おばひめが こゑねのくにに
みはをりて たてまつるとき
なくみこの こゑききとれは
あなうれし きれよりもろが
なおこいて おばよりとえは
うひるぎと みつからことふ
みこのこゑ きききるときは
おさななの うはおおいなり
ひはひのわ るはひのちたま
ぎはきねぞ かれうひるぎの
みことなり きねはめをとの
をのきみぞ ふたかみおばお
たたゑます きくきりひめも
あなかしこかな
あかたまの わかひるのるは
あおきたま くれひのみたま
ぬばたまなりき
ひさかたの ひかりあれます
ういなめゑ あゆきわすきに
つげまつり みこひたさんと
ふたかみの みこころつくす
あまのはら そむほいますも
ひちひとぞ おほすはめくみ
あつきなり むかしたまきね
ちかいして かつらきやまの
やちみそぎ すみていとりの
てくるまお つくりかつらの
むかひとて はらみにつとふ
あるかたち ふたかみゆめの
ここちにて あひみたまえば
とよけにて あめみこひたす
ものかたり
コヱネ邦(石川県)に住んでいた叔母シラヤマ姫がアマテル大御神の誕生を祝って織り上げた御衣を奉った時、皇子の泣き声を聞いて「あな嬉し」と言いました。諸臣が理由を尋ねたところ、皇子は自ら「ウヒルギ」と答えていますと言いました。「ウ」は大いなること。「ヒ」は日の輪。「ル」は日の霊魂を意味し、「ギ」は男子の名の最後につける音です。こうして皇子の幼名は「ウヒルギ」に決まりました。
両神はシラヤマ姫を称えて「キクキリ姫」の名を送りました。
ウヒルギの命名を祝ってオオヤマスミが詠った和歌
赤玉の 若日霊の霊は 青き玉
暮れ日の御タマ 烏羽玉(ヌバタマ)なりき
(訳)昇りゆく若々しい太陽は、真っ赤に燃える中に青い霊魂を宿しており、光を失って沈みいく太陽はヌバタマのように真っ黒な玉の中に、また新たに生まれる赤い霊魂を宿しているのだ。
成長と共に、世の中に清浄で強力な気をみなぎらせ、例え世の中が暗く打ち沈んだ時でも、明るく朝の燃えるような光源を宿している。その様な君になって欲しいものだ。
新しい光が射し込んだ様にタカマ(都)に輝かしい日が訪れました。世継ぎの誕生をアユキ・ワスキの両宮に報告する「ウヒナメヱ(初嘗祭)」が執り行なわれました。
両神は多忙な中での皇子を手元に置き、手塩にかけて育てました。そして、日の申し子を更に立派な君主として大成させるには親としてどうすれば良いか常に考えていました。

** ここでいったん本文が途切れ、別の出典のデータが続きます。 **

(* ===== verification/TrackerTheorems.v ===== *)
(** What the tracker guarantees: the matching, the identity and life of a track,
    and the geometry it hands to its consumers. *)

From S2P Require Import Prelude Float64 Tracker TrackerMatching.

(** Ascending ids name tracks. *)
Lemma sorted_ids_inj (l : list track) a b :
  Sorted.StronglySorted Z.lt (id <$> l) -> a ∈ l -> b ∈ l -> id a = id b -> a = b.
Proof.
  intros Hs. apply (NoDup_fmap_inj id l). induction l as [|x l IH]; simpl in *; [constructor|].
  apply Sorted.StronglySorted_inv in Hs as [Hs Hx]. apply NoDup_cons. split; [|auto].
  intros Hin. rewrite Forall_forall in Hx. specialize (Hx _ Hin). lia.
Qed.

(** Counting the elements with a property by their indices. *)
Lemma count_by_index {A} (P : A -> Prop) `{forall x, Decision (P x)} (l : list A) (I : list nat) :
  NoDup I -> (forall i, i ∈ I -> exists x, l !! i = Some x /\ P x) ->
  (forall i x, i ∉ I -> l !! i = Some x -> ~ P x) ->
  length (filter P l) = length I.
Proof.
  intros Hnd Hin Hout.
  assert (filter P l = (filter (fun p : nat * A => P p.2) (imap (fun i x => (i, x)) l)).*2) as ->.
  { clear. assert (forall L : list (nat * A), filter P L.*2 = (filter (fun p : nat * A => P p.2) L).*2) as HL.
    { induction L as [|p L IH]; [done|]. rewrite fmap_cons, !filter_cons. case_decide; [|done].
      rewrite fmap_cons. by f_equal. }
    rewrite <- HL. f_equal. rewrite fmap_imap. apply list_eq. intros i. rewrite list_lookup_imap.
    by destruct (l !! i). }
  rewrite length_fmap, <- (length_fmap fst). apply Permutation_length, NoDup_Permutation; [|done|].
  - eapply sublist_NoDup; [|apply fmap_sublist, sublist_filter]. rewrite imap_pair_fst. apply NoDup_seq.
  - intros i. rewrite list_elem_of_fmap. setoid_rewrite list_elem_of_filter. split.
    + intros ([j x] & -> & HP & (k & y & [= -> ->] & Hk)%elem_of_lookup_imap). simpl in *.
      destruct (decide (k ∈ I)) as [|Hno]; [done|]. by destruct (Hout _ _ Hno Hk).
    + intros Hi. destruct (Hin i Hi) as (x & Hx & HP). exists (i, x). split_and!; [done|done|].
      apply elem_of_lookup_imap. by exists i, x.
Qed.

(** A matching is no larger than the detections. *)
Lemma frame_matching_small t t' alive dets m :
  frame_spec t t' alive dets m -> (length m <= length dets)%nat.
Proof.
  intros F. rewrite <- (length_fmap detectionIdx m), <- (length_seq (length dets) 0).
  apply submseteq_length, NoDup_submseteq; [apply (fs_dets _ _ _ _ _ F)|].
  intros i (p & -> & (tr & d & _ & Hd & _)%(fs_pairs _ _ _ _ _ F))%list_elem_of_fmap.
  apply elem_of_seq. split; [lia|]. by eapply lookup_lt_Some.
Qed.

Section tracker.
Context (sort_pairs : list assignment -> list assignment) `{!SortsPairs sort_pairs}.

(** Budgets that fit, ascending ids below the next one, and miss counts within the
    budget of every track that is not deleted. *)
Record tracker_ok (t : Tracker) : Prop := {
  ok_budget : 0 <= maxDisappeared t < max_int64 /\ 0 <= stationaryMaxDisappeared t < max_int64;
  ok_ids : Sorted.StronglySorted Z.lt (id <$> tracks t);
  ok_range : Forall (fun tr => 1 <= id tr < nextID t) (tracks t);
  ok_misses : Forall (fun tr => 0 <= disappeared tr /\
    (state tr <> TrackDeleted -> disappeared tr <= effectiveMaxDisappeared t tr)) (tracks t);
  ok_next : 1 <= nextID t
}.

Lemma NewTracker_ok md mh :
  0 <= md -> md * 50 < max_int64 -> tracker_ok (NewTracker md mh).
Proof.
  intros H1 H2. unfold NewTracker, NewTrackerWithStationary, defaultStationaryMaxMultiplier.
  split; simpl; [|constructor|constructor|constructor|lia].
  rewrite i64_small; unfold min_int64, max_int64 in *; lia.
Qed.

両神には一日とも思えるほど短い十六年が過ぎてある日、語らい述懐されました。
「昔、トヨケ大神は世継ぎの誕生を願ってアメノミヲヤカミに誓いを立て、カツラギ山で八千回の禊をされた。
禊を済ませたトヨケ大神はイトリ(鳳凰)を冠した「テクルマ」を造って「カツラのムカヒ」の機は熟したと、ハラミの宮に居た私達に伝えてくれた。イトリのテクルマはアメノミヲヤカミが遣わす御霊をお運びする乗り物で、桂の木は夫婦和合の象徴とされている。
八千回の禊によりアメノミヲヤカミから御霊を降ろされたトヨケ大神は、それを私達に仲介してくれたのだ。
そして私達がアメノミヲヤカミの御霊を受け入れるための条件は夫婦和合だと教えてくれたのだ。」
両神は当時の事を呼び起こし、思い返しているうちに、トヨケ大神が天皇子を教育している情景が目に浮かび思いました。
「世継ぎを教育するには、知識や判断力、行動力だけを養っていては不十分だ。天から御霊の恩頼を受けられる神性を見につけなければ、本当の日の皇子にはなれない。この教育を施せるのはトヨケ大神以外にいない。」
アマテル大神の声を聞きとって「ウヒルギ」の幼名を名付けた事でキクキリ姫の名前の由来がわかりました。またの名をココリ姫とも言いますね。
古事記には出て来ませんが日本書記にはちょこっと登場する神様です。
石川県をはじめとして全国に2700社あるらしい白山神社のご祭神ですから。決して架空の人物ではないと思います。むしろ古事記に出てこない方が不自然ですね。